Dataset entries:
== Segment start ==
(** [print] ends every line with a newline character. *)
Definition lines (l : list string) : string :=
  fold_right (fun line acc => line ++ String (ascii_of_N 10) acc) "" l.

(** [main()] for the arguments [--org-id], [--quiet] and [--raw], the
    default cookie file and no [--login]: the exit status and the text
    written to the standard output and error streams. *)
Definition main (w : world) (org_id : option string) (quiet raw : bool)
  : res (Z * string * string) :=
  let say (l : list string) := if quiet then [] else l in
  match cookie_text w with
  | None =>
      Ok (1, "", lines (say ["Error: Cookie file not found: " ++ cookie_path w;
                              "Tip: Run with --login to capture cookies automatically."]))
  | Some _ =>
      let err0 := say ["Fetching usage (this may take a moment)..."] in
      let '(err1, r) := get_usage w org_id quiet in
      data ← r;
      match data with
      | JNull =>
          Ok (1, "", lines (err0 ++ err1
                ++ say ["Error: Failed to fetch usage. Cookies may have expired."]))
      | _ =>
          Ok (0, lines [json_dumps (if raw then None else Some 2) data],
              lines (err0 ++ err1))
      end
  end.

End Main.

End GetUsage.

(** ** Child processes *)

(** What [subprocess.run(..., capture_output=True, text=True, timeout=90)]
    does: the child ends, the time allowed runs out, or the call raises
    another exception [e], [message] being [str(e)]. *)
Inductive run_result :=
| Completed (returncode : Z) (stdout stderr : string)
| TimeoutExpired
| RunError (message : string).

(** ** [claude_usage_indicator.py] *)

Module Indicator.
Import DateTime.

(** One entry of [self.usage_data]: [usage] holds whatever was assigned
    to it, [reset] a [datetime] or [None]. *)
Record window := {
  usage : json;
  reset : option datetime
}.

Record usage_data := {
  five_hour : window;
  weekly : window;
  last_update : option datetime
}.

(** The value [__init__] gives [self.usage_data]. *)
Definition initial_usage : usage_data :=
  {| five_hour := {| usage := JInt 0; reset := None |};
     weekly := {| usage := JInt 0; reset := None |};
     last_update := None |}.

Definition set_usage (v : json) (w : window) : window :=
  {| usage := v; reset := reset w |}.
== Segment end ==
== Segment start ==
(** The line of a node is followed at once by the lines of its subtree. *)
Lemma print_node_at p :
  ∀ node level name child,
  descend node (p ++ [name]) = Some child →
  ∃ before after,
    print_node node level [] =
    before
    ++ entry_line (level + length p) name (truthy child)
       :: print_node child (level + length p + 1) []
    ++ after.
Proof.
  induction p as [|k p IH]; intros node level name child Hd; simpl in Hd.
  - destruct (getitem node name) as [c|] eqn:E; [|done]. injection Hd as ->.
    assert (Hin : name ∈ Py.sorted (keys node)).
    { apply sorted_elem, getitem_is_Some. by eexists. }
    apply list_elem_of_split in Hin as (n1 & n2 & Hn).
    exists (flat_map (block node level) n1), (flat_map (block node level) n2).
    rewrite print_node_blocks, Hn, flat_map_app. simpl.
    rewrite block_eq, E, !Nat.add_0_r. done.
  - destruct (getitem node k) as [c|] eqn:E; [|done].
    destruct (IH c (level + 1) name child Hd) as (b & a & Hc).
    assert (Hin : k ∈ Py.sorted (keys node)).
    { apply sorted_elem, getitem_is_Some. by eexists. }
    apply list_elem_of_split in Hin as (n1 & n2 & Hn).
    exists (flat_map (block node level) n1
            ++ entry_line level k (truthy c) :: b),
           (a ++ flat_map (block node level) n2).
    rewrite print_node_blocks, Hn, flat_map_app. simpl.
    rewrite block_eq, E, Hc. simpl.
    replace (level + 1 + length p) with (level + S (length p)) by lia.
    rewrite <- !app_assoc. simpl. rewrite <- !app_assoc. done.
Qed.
== Segment end ==
### WORK TASK
Output the lines above between the one holding "weekly : window;" and the one holding "usage := v;", inclusive, with nothing before or after them.

### WRITTEN SOLUTION
  weekly : window;
  last_update : option datetime
}.

(** The value [__init__] gives [self.usage_data]. *)
Definition initial_usage : usage_data :=
  {| five_hour := {| usage := JInt 0; reset := None |};
     weekly := {| usage := JInt 0; reset := None |};
     last_update := None |}.

Definition set_usage (v : json) (w : window) : window :=
  {| usage := v; reset := reset w |}.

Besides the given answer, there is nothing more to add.